** Opening Records to process block **

(** * Spend policies of the [types] package: address derivation, the legacy
    Merkle accumulator and the textual codec.

    The Go code is embedded shallowly: a Go [string] is a list of bytes
    ([list ascii]), a [[]byte] or [[n]byte] is a [list byte], unsigned
    integers are [N] with the wrap-around of their width written out, and
    the closures of [ParseSpendPolicy], which share the variables [s] and
    [err], become a small state monad over the record [pstate]. *)

From Stdlib Require Import String.
From Stdlib Require Import List Ascii NArith ZArith Lia Bool Arith.
From Stdlib.Strings Require Import Byte.
Import ListNotations.

Local Open Scope N_scope.
#[local] Set Warnings "-register-all".

(** ** Bytes and text *)

Definition text := list ascii.

Definition lit (s : string) : text := list_ascii_of_string s.
Arguments lit s%_string.

Definition code (c : ascii) : N := N_of_ascii c.

Fixpoint text_eqb (a b : text) : bool :=
  match a, b with
  | [], [] => true
  | x :: a', y :: b' => Ascii.eqb x y && text_eqb a' b'
  | _, _ => false
  end.

Definition byte_of_N (n : N) : byte :=
  match Byte.of_N (n mod 256) with
  | Some b => b
  | None => x00
  end.

Definition zero_bytes (n : nat) : list byte := repeat x00 n.

(** [a[i] = v] on a slice or array. Every use below is at an index the
    code keeps in range, or is guarded by a bounds check of its own. *)
Fixpoint store {A : Type} (i : nat) (v : A) (a : list A) : list A :=
  match a, i with
  | [], _ => []
  | _ :: r, O => v :: r
  | x :: r, S i' => x :: store i' v r
  end.

(** [copy(a[off:], src)]: as many elements as fit are copied. *)
Definition copyAt {A : Type} (off : nat) (src a : list A) : list A :=
  firstn off a ++ firstn (length a - off) src ++ skipn (off + length src) a.

(** ** The standard-library functions the package calls *)

Module strings.

(** [asciiSpace]: tab, line feed, vertical tab, form feed, carriage
    return and space. *)
Definition asciiSpace (c : ascii) : bool :=
  ((9 <=? code c) && (code c <=? 13)) || (code c =? 32).

(** The two-byte UTF-8 encodings of [unicode.IsSpace] runes: U+0085 and
    U+00A0. *)
Definition space2 (c1 c2 : ascii) : bool :=
  (code c1 =? 194) && ((code c2 =? 133) || (code c2 =? 160)).

(** The three-byte encodings: U+1680, U+2000..U+200A, U+2028, U+2029,
    U+202F, U+205F and U+3000. *)
Definition space3 (c1 c2 c3 : ascii) : bool :=
  ((code c1 =? 225) && (code c2 =? 154) && (code c3 =? 128))
  || ((code c1 =? 226) && (code c2 =? 128)
      && (((128 <=? code c3) && (code c3 <=? 138))
          || (code c3 =? 168) || (code c3 =? 169) || (code c3 =? 175)))
  || ((code c1 =? 226) && (code c2 =? 129) && (code c3 =? 159))
  || ((code c1 =? 227) && (code c2 =? 128) && (code c3 =? 128)).

(** [TrimLeftFunc(s, unicode.IsSpace)]: runes are decoded from the left;
    an ASCII space, or the valid encoding of a wider space, is dropped. *)
Fixpoint trimLeft (s : text) : text :=
  match s with
  | [] => []
  | c1 :: t1 =>
      if asciiSpace c1 then trimLeft t1
      else
        match t1 with
        | [] => s
        | c2 :: t2 =>
            if space2 c1 c2 then trimLeft t2
            else
              match t2 with
              | [] => s
              | c3 :: t3 => if space3 c1 c2 c3 then trimLeft t3 else s
              end
        end
  end.

(** The same from the right, on the reversed text: [c1] is the last
    byte. *)
Fixpoint trimLeftRev (r : text) : text :=
  match r with
  | [] => []
  | c1 :: t1 =>
      if asciiSpace c1 then trimLeftRev t1
      else
        match t1 with
        | [] => r
        | c2 :: t2 =>
            if space2 c2 c1 then trimLeftRev t2
            else
              match t2 with
              | [] => r
              | c3 :: t3 => if space3 c3 c2 c1 then trimLeftRev t3 else r
              end
        end
  end.

Definition trimRight (s : text) : text := rev (trimLeftRev (rev s)).

(** [strings.TrimSpace]: leading, then trailing white space removed. *)
Definition TrimSpace (s : text) : text := trimRight (trimLeft s).

(** [strings.IndexAny(s, chars)] for ASCII [chars]: the index of the
    first byte of [s] that occurs in [chars]; [None] stands for -1. *)
Fixpoint IndexAny (s chars : text) : option nat :=
  match s with
  | [] => None
  | c :: r =>
      if existsb (Ascii.eqb c) chars then Some 0%nat
      else option_map S (IndexAny r chars)
  end.

End strings.

Module bytes.

Fixpoint trimLeftByte (b : list byte) (c : byte) : list byte :=
  match b with
  | [] => []
  | x :: r => if Byte.eqb x c then trimLeftByte r c else b
  end.

Definition trimRightByte (b : list byte) (c : byte) : list byte :=
  rev (trimLeftByte (rev b) c).

(** [bytes.Trim(b, cutset)] for a cutset of one ASCII byte: every
    leading and every trailing occurrence of it is removed. *)
Definition Trim (b : list byte) (c : byte) : list byte :=
  trimRightByte (trimLeftByte b c) c.

End bytes.

Module strconv.

Inductive NumError : Type :=
| ErrSyntax
| ErrRange.

Definition maxUint64 : N := 2 ^ 64 - 1.

(** The loop of [ParseUint] for base 10: [cutoff] is
    [maxUint64/10 + 1]; the multiplication and the addition wrap at 64
    bits, as they do on [uint64]. *)
Fixpoint parseLoop (cs : text) (n maxVal : N) : N * option NumError :=
  match cs with
  | [] => (n, None)
  | c :: cs' =>
      if (48 <=? code c) && (code c <=? 57) then
        let d := code c - 48 in
        if maxUint64 / 10 + 1 <=? n then (maxVal, Some ErrRange)
        else
          let n10 := (n * 10) mod 2 ^ 64 in
          let n1 := (n10 + d) mod 2 ^ 64 in
          if (n1 <? n10) || (maxVal <? n1) then (maxVal, Some ErrRange)
          else parseLoop cs' n1 maxVal
      else (0, Some ErrSyntax)
  end.

(** [strconv.ParseUint(s, 10, bitSize)] for [0 < bitSize <= 64]. With
    base 10 an underscore, a sign or a letter is a syntax error. *)
Definition ParseUint (s : text) (bitSize : N) : N * option NumError :=
  match s with
  | [] => (0, Some ErrSyntax)
  | _ => parseLoop s 0 (2 ^ bitSize - 1)
  end.

Definition digit (d : N) : ascii := ascii_of_N (48 + d).

Fixpoint formatBits (fuel : nat) (u : N) (acc : text) : text :=
  match fuel with
  | O => acc
  | S fuel' =>
      let acc' := digit (u mod 10) :: acc in
      if u / 10 =? 0 then acc' else formatBits fuel' (u / 10) acc'
  end.

(** [strconv.FormatUint(u, 10)] of a [uint64]: at most 20 digits. *)
Definition FormatUint (u : N) : text := formatBits 20 u [].

End strconv.

Module hex.

Inductive Error : Type :=
| InvalidByteError (c : ascii)
| ErrLength.

(** [hextable] is "0123456789abcdef". *)
Definition hexdigit (d : N) : ascii :=
  if d <? 10 then ascii_of_N (48 + d) else ascii_of_N (87 + d).

Definition EncodeToString (src : list byte) : text :=
  flat_map
    (fun v => [hexdigit (Byte.to_N v / 16); hexdigit (Byte.to_N v mod 16)])
    src.

Definition fromHexChar (c : ascii) : option N :=
  let k := code c in
  if (48 <=? k) && (k <=? 57) then Some (k - 48)
  else if (97 <=? k) && (k <=? 102) then Some (k - 97 + 10)
  else if (65 <=? k) && (k <=? 70) then Some (k - 65 + 10)
  else None.

(** [hex.Decode(dst, src)]: pairs are decoded and stored from the left;
    at the first invalid character the bytes stored so far stay in
    [dst]. *)
Fixpoint decodeFrom (i : nat) (dst : list byte) (src : text)
  : list byte * option Error :=
  match src with
  | [] => (dst, None)
  | p :: [] =>
      match fromHexChar p with
      | None => (dst, Some (InvalidByteError p))
      | Some _ => (dst, Some ErrLength)
      end
  | p :: q :: rest =>
      match fromHexChar p, fromHexChar q with
      | None, _ => (dst, Some (InvalidByteError p))
      | Some _, None => (dst, Some (InvalidByteError q))
      | Some a, Some b =>
          decodeFrom (S i) (store i (byte_of_N (a * 16 + b)) dst) rest
      end
  end.

Definition Decode (dst : list byte) (src : text) : list byte * option Error :=
  decodeFrom 0 dst src.

End hex.

Module bits.

(** [bits.TrailingZeros8]: 8 for 0. *)
Definition TrailingZeros8 (x : N) : nat :=
  match find (fun i => N.testbit x (N.of_nat i)) (seq 0 8) with
  | Some i => i
  | None => 8%nat
  end.

End bits.

(** ** The policy algebra *)

Definition PublicKey := list byte.
Definition Hash256 := list byte.
Definition Address := list byte.

Record PolicyTypeUnlockConditions : Type := {
  Timelock : N;
  PublicKeys : list PublicKey;
  SignaturesRequired : N
}.

(** [SpendPolicy] wraps an interface value. [NoPolicy] is the zero value
    [SpendPolicy{}], whose [Type] is nil; the other constructors are the
    four types that implement [isPolicy], built by [PolicyAbove],
    [PolicyPublicKey], [PolicyThreshold] and by the composite literal
    [SpendPolicy{PolicyTypeUnlockConditions{...}}]. A slice is a list, so a
    nil slice and an empty one are the same value. *)
Inductive SpendPolicy : Type :=
| NoPolicy
| PolicyAbove (height : N)
| PolicyPublicKey (pk : PublicKey)
| PolicyThreshold (n : N) (Of : list SpendPolicy)
| PolicyUnlockConditions (uc : PolicyTypeUnlockConditions).

Definition AnyoneCanSpend : SpendPolicy := PolicyThreshold 0 [].

(** The values the Go types admit: a [uint64] height or timelock, a
    [uint8] count, keys of 32 bytes, and a non-nil [Type] at every level. *)
Fixpoint wf_policy (p : SpendPolicy) : bool :=
  match p with
  | NoPolicy => false
  | PolicyAbove h => h <? 2 ^ 64
  | PolicyPublicKey pk => (length pk =? 32)%nat
  | PolicyThreshold n Of => (n <? 2 ^ 8) && forallb wf_policy Of
  | PolicyUnlockConditions uc =>
      (Timelock uc <? 2 ^ 64)
      && forallb (fun pk => (length pk =? 32)%nat) (PublicKeys uc)
      && (SignaturesRequired uc <? 2 ^ 8)
  end.

(** ** The legacy Merkle accumulator *)

(** The eight bytes [binary.LittleEndian.PutUint64] writes. *)
Definition le64 (u : N) : list byte :=
  map (fun k => byte_of_N (u / 256 ^ N.of_nat k)) (seq 0 8).

(** The 16 bytes of the string literal in [pubkeyLeaf]. *)
Definition ed25519_specifier : list byte :=
  map byte_of_ascii (lit "ed25519") ++ zero_bytes 9.

(** [numLeaves&(1<<i) != 0] on a [uint8]: the shifted constant is a
    [uint8] too, so it is 0 from [i = 8] on. *)
Definition bitSet (numLeaves : N) (i : nat) : bool :=
  negb (N.land numLeaves (N.shiftl 1 (N.of_nat i) mod 2 ^ 8) =? 0).

Section Merkle.

Variable HashBytes : list byte -> Hash256.

(** The variables the closures of [root] share. *)
Record accumulator : Type := {
  buf : list byte;
  trees : list Hash256;
  numLeaves : N
}.

Definition uint64Leaf (u : N) (b : list byte) : Hash256 * list byte :=
  let b := store 0 x00 b in
  let b := copyAt 1 (le64 u) b in
  (HashBytes (firstn 9 b), b).

Definition pubkeyLeaf (pk : PublicKey) (b : list byte) : Hash256 * list byte :=
  let b := store 0 x00 b in
  let b := copyAt 1 ed25519_specifier b in
  let b := copyAt 17 (le64 (N.of_nat (length pk))) b in
  let b := copyAt 25 pk b in
  (HashBytes (firstn 57 b), b).

Definition nodeHash (left right : Hash256) (b : list byte)
  : Hash256 * list byte :=
  let b := store 0 x01 b in
  let b := copyAt 1 left b in
  let b := copyAt 33 right b in
  (HashBytes (firstn 65 b), b).

(** The loop of [addLeaf], entered at slot [i] with [slots] the slots
    from [i] on. [None] is the run-time panic of an index out of
    range. *)
Fixpoint addLeafLoop (slots : list Hash256) (i : nat) (h : Hash256)
    (n : N) (b : list byte) : option (nat * Hash256 * list byte) :=
  if bitSet n i then
    match slots with
    | [] => None
    | t :: slots' =>
        let (h', b') := nodeHash t h b in
        addLeafLoop slots' (S i) h' n b'
    end
  else Some (i, h, b).

Definition addLeaf (h : Hash256) (a : accumulator) : option accumulator :=
  match addLeafLoop (trees a) 0 h (numLeaves a) (buf a) with
  | None => None
  | Some (i, h', b') =>
      if (i <? length (trees a))%nat then
        Some {| buf := b';
                trees := store i h' (trees a);
                numLeaves := (numLeaves a + 1) mod 2 ^ 8 |}
      else None
  end.

Definition treeRootStep (a : accumulator) (acc : option (Hash256 * list byte))
    (i : nat) : option (Hash256 * list byte) :=
  match acc with
  | None => None
  | Some (root, b) =>
      if bitSet (numLeaves a) i then
        match nth_error (trees a) i with
        | None => None
        | Some t => Some (nodeHash t root b)
        end
      else Some (root, b)
  end.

** Closing Records to process block **

* _Exercise instructions_: Using the data above, reproduce exactly the lines between those holding "negb (N.land numLeaves" and "Definition uint64Leaf (u", inclusive, and no others.

* _The answer_:
  negb (N.land numLeaves (N.shiftl 1 (N.of_nat i) mod 2 ^ 8) =? 0).

Section Merkle.

Variable HashBytes : list byte -> Hash256.

(** The variables the closures of [root] share. *)
Record accumulator : Type := {
  buf : list byte;
  trees : list Hash256;
  numLeaves : N
}.

Definition uint64Leaf (u : N) (b : list byte) : Hash256 * list byte :=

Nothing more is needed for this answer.